Is this a prescription for innovation? Is this how new ideas can actually get into the study, which is the first the regional planning body has efforted since 1975?
Not really.
For example, a new report finds that combining transit access with affordable housing deepens the value of the housing. Details here.
Housing and transit, tied together. Sound like something this area needs?
But does the advisory committee, a large body of already-busy volunteers spread across seven counties, have the time and focus to comb data bases and chat up experts to find the latest thinking about housing and how it relates to other public needs?
That's a tall order, and not easily met as SEWRPC's planner on the project churns out chapter drafts at the agency offices in a cubicle in Pewaukee.
And by the way, what happened to that SEWRPC office it was thinking of establishing in the downtown?

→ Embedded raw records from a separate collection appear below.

(* ===== verification/OrchestratorProofs.v ===== *)
(** What a run of [Orchestrator.orchestrate] does, whatever the ports answer:
    the order of its dispatches, what follows a lost claim, that the workspace
    is released, that the failures of the optional stages only degrade the
    review, that the notes tell them, and that one set of findings is
    persisted, explained and posted. *)
From stdpp Require Import base gmap sets list strings.
From Stdlib Require Import ZArith QArith Lia Sorting.Sorted.
From S2P Require Import Prelude Retry Findings Aggregation FanOut Arbitration PathMatch PipelineHelpers Degradation Orchestrator.
Local Open Scope nat_scope.

(** * Lemmas: what a review keeps *)

(** The building blocks of a review keep [I]; [notes_inv] is such an invariant,
    and any invariant of the trace that the dispatches keep. *)
Record kept (orc : oracle) (I : world -> Prop) : Prop := Kept {
  kp_dispatch : forall c, preserves I (port orc c);
  kp_add : forall note, preserves I (add note);
  kp_modify : forall g, (forall s, degradation (g s) = degradation s) -> preserves I (modify g);
  kp_record : forall stage o, o <> "error"%string -> preserves I (recordStage stage o);
  kp_check : preserves I (let! _ := recordStage "post_check_run" "error" in add "post_check_run_failed");
  kp_stage : forall A stage n r (m : M A) (b : body A), b = plain m \/ b = skipping m ->
    n = true \/ stage ∈ SILENT_STAGES -> preserves I m -> preserves I (stageOutcome stage n r b);
}.

(** The one error recorded outside [stageOutcome] has its note too. *)
Lemma notes_kept orc : kept orc notes_inv.
Proof.
  split.
  - intros c. apply preserves_notes_dispatch.
  - apply preserves_notes_add.
  - apply preserves_notes_modify.
  - apply preserves_notes_record.
  - intros w [Hn Hs]. unfold bind, recordStage. simpl. split; simpl; [by apply add_note_NoDup|].
    intros s [Hin|Hin]%elem_of_app Hsil; apply add_note_elem; [left; by apply Hs|right].
    apply list_elem_of_singleton in Hin. injection Hin as ->. done.
  - intros A stage n r m b [-> | ->] Hn Hm; [by apply notes_stage_plain|by apply notes_stage_skipping].
Qed.

(** An invariant of the trace is kept by every stage whose body keeps it. *)
Lemma trace_stage {A} (I : list event -> Prop) stage n r (m : M A) (b : body A) :
  b = plain m \/ b = skipping m -> preserves (fun w => I (trace w)) m ->
  preserves (fun w => I (trace w)) (stageOutcome stage n r b).
Proof.
  intros Hb Hm w Hw. destruct (existsb (String.eqb stage) STAGE_NAMES) eqn:E.
  - rewrite (stageOutcome_trace _ _ _ m) by done. by apply Hm.
  - unfold stageOutcome. by rewrite E.
Qed.

Lemma trace_kept orc (I : list event -> Prop) :
  (forall w c, I (trace w) -> I (trace (port orc c w).2)) -> kept orc (fun w => I (trace w)).
Proof.
  intros Hd. split; try (intros; intros w Hw; exact Hw).
  - intros c w. apply Hd.
  - intros stage o _ w Hw. unfold recordStage. by destruct (existsb _ _).
  - intros A stage n r m b Hb _. by apply trace_stage.
Qed.

(** Close a [preserves] goal by the shape of the program. *)
Ltac keeping HI :=
  repeat (intros; lazymatch goal with
    | |- preserves _ (bind _ _) => apply preserves_bind
    | |- preserves _ (settle _) => apply preserves_settle
    | |- preserves _ (port _ _) => apply (kp_dispatch _ _ HI)
    | |- preserves _ (add _) => apply (kp_add _ _ HI)
    | |- preserves _ (modify _) => apply (kp_modify _ _ HI); reflexivity
    | |- preserves _ (when _ _) => apply preserves_when
    | |- preserves _ (recordStage _ ?o) => apply (kp_record _ _ HI); discriminate
    | |- preserves _ (stageOutcome _ _ _ (plain ?m)) =>
        apply (kp_stage _ _ HI _ _ _ _ m); [by left|first [by left | right; set_solver]|]
    | |- preserves _ (stageOutcome _ _ _ (skipping ?m)) =>
        apply (kp_stage _ _ HI _ _ _ _ m); [by right|first [by left | right; set_solver]|]
    | |- preserves _ (ret _) => apply preserves_same; reflexivity
    | |- preserves _ (throw _) => apply preserves_same; reflexivity
    | |- preserves _ (gets _) => apply preserves_same; reflexivity
    | |- preserves _ (of_result _) => apply preserves_same; reflexivity
    | |- preserves _ (match ?x with _ => _ end) => destruct x
    end).

Section Keeps.
Variables (orc : oracle) (wire : wiring) (inp : review_input).
Variables (pick : string -> result js_error unit) (labels : repo_config -> result js_error nat).
Variables (act : js_error -> option (string * list dropped_details)) (sched : nat -> list nat) (sf : bool).
Variables (I : world -> Prop) (HI : kept orc I).

Lemma keeps_claimCheck b : preserves I (claimCheck orc wire b).
Proof. unfold claimCheck. keeping HI. Qed.

Lemma keeps_fixPrompt generated mode :
  preserves I (recordStage "fix_prompt" (fixPromptStageOutcome generated mode)).
Proof.
  apply (kp_record _ _ HI). unfold fixPromptStageOutcome.
  by destruct generated; [destruct (String.eqb mode "llm")|].
Qed.

Lemma keeps_afterPost a p : preserves I (afterPost orc wire inp act a p).
Proof.
  unfold afterPost, captureFromPostedReview, dispatchInlineSkippedLifecycle.
  keeping HI; apply keeps_fixPrompt.
Qed.

Lemma keeps_runPostStage w a : preserves I (runPostStage orc wire inp act w a).
Proof.
  unfold runPostStage.
  do 5 (apply preserves_bind; [keeping HI; apply keeps_afterPost|intros ?]).
  destruct a4; [|keeping HI]. apply preserves_bind; [keeping HI|intros _].
  destruct a3; [keeping HI|apply (kp_check _ _ HI)].
Qed.

Lemma IokeChunk c t : preserves I (invokeChunk orc wire inp pick c t).
Proof.
  unfold invokeChunk, buildChunkContext, retrieve, embedQuery, emitAudit. keeping HI.
Qed.

Lemma IokeAll cs t order acc :
  preserves I (invokeAll orc wire inp pick cs t order acc).
Proof.
  revert acc. induction order as [|i order IH]; intros acc; simpl; [keeping HI|].
  destruct (cs !! i); [|apply IH].
  apply preserves_bind; [apply preserves_settle, IokeChunk|intros [r|e]; [apply IH|]].
  destruct (fatal true e); [keeping HI|apply IH].
Qed.

Lemma keeps_fanOutStage sel sa :
  preserves I (fanOutStage orc wire inp pick labels sched sel sa).
Proof.
  unfold fanOutStage, fanOut, capChunks, resolveRetrievalShortCircuit.
  keeping HI; apply IokeAll.
Qed.

Lemma keeps_fullReview root routing files :
  preserves I (fullReview orc wire inp pick labels act sched sf root routing files).
Proof.
  unfold fullReview, deliver, analysisStage, selectCarryForwardWithFallback, dedupStage, aggregateStage,
    noticeStage, applyPolicyPostFilter, citationStage, persistStage, applyArbitrationStep,
    walkthroughStage, emitAudit, claimCheck.
  keeping HI; first [apply keeps_fanOutStage | apply keeps_runPostStage].
Qed.

Lemma keeps_pipeline cl :
  preserves I (pipeline orc wire inp pick labels act sched sf cl).
Proof.
  unfold pipeline, advisory, loadConfig, policyStage, classifyStage, claimCheck.
  keeping HI; first [apply keeps_fullReview | apply keeps_runPostStage].
Qed.

Lemma keeps_orchestrate : preserves I (orchestrate orc wire inp pick labels act sched sf).
Proof. unfold orchestrate, claimCheck, cleanup. keeping HI. apply keeps_pipeline. Qed.
End Keeps.

(** * Lemmas: the order of the dispatches *)

(** Close an [emits] goal by the shape of the program, down to the dispatches. *)
Ltac emits_shape :=
  repeat (intros; lazymatch goal with
    | |- emits _ (bind _ _) => apply emits_bind
    | |- emits _ (settle _) => apply emits_settle
    | |- emits _ (port _ _) => apply emits_dispatch; intros ?
    | |- emits _ (when _ _) => apply emits_when
    | |- emits _ (recordStage _ _) => apply emits_recordStage
    | |- emits _ (stageOutcome _ _ _ (plain _)) => apply emits_stageOutcome; intros ?; apply emits_plain
    | |- emits _ (stageOutcome _ _ _ (skipping _)) =>
        apply emits_stageOutcome; intros ?; apply emits_skipping
    | |- emits _ (add _) => apply emits_quiet; reflexivity
    | |- emits _ (modify _) => apply emits_quiet; reflexivity
    | |- emits _ (ret _) => apply emits_quiet; reflexivity
    | |- emits _ (throw _) => apply emits_quiet; reflexivity
    | |- emits _ (gets _) => apply emits_quiet; reflexivity
    | |- emits _ (of_result _) => apply emits_quiet; reflexivity
    | |- emits _ (match ?x with _ => _ end) => destruct x
    end).

(** [k] is a position of the call. *)
Ltac in_phases := simpl; first [apply list_elem_of_here | apply list_elem_of_further, list_elem_of_here].

(** Close a [staged] goal whose dispatches all have one position [k]. *)
Ltac stage_at k :=
  intros;
  repeat lazymatch goal with
    | |- staged _ _ (when _ _) => apply staged_when
    | |- staged _ _ (settle _) => apply staged_settle
    | |- staged _ _ (stageOutcome _ _ _ (plain _)) => apply staged_plain; [reflexivity|]
    | |- staged _ _ (stageOutcome _ _ _ (skipping _)) => apply staged_skipping; [reflexivity|]
    | |- staged _ _ (port _ _) => apply (staged_dispatch _ _ _ k); [in_phases|lia]
    | |- staged _ _ (ret _) => apply staged_quiet; reflexivity
    | |- staged _ _ (throw _) => apply staged_quiet; reflexivity
    | |- staged _ _ (add _) => apply staged_quiet; reflexivity
    end.

Lemma quiet_when b m w : (forall w, trace (m w).2 = trace w) -> trace (when b m w).2 = trace w.
Proof. intros H. by destruct b. Qed.

Lemma quiet_bind {A B} (m : M A) (k : A -> M B) w :
  (forall w, trace (m w).2 = trace w) -> (forall a w, trace (k a w).2 = trace w) ->
  trace (bind m k w).2 = trace w.
Proof.
  intros Hm Hk. unfold bind. specialize (Hm w). destruct (m w) as [[a|e] w']; simpl in *; [|done].
  by rewrite Hk.
Qed.

Lemma recordStage_quiet s o w : trace (recordStage s o w).2 = trace w.
Proof. unfold recordStage. by destruct (existsb _ _). Qed.

Section Order.
Variables (orc : oracle) (wire : wiring) (inp : review_input).
Variables (pick : string -> result js_error unit) (labels : repo_config -> result js_error nat).
Variables (act : js_error -> option (string * list dropped_details)) (sched : nat -> list nat) (sf : bool).

Lemma invokeChunk_phase c t :
  emits (fun e => 10 ∈ phases (ev_call e)) (invokeChunk orc wire inp pick c t).
Proof.
  unfold invokeChunk, buildChunkContext, retrieve, embedQuery, emitAudit.
  emits_shape; in_phases.
Qed.

Lemma invokeAll_phase cs t order acc :
  emits (fun e => 10 ∈ phases (ev_call e)) (invokeAll orc wire inp pick cs t order acc).
Proof.
  revert acc. induction order as [|i order IH]; intros acc; simpl; [emits_shape|].
  destruct (cs !! i); [|apply IH].
  apply emits_bind; [apply emits_settle, invokeChunk_phase|intros [r|e]; [apply IH|]].
  destruct (fatal true e); [emits_shape|apply IH].
Qed.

Imagine if the offices were at City Hall or the County Courthouse, where some SEWRPC officials and planners were truly accessible.
I know - - never mind.
Sigh. I know. It may be obvious but what are the chances that the powers-that-be will connect the dots here? The just-announced $800-plus million in federal funding for high speed rail, the growing support for the KRM and a proposed state bill creating a much needed regional transit authority are positive signs but we've seen this before. How many times have opponents of change played the part of Lucy and pulled the football out from under our region's hopeful Charlie Brown?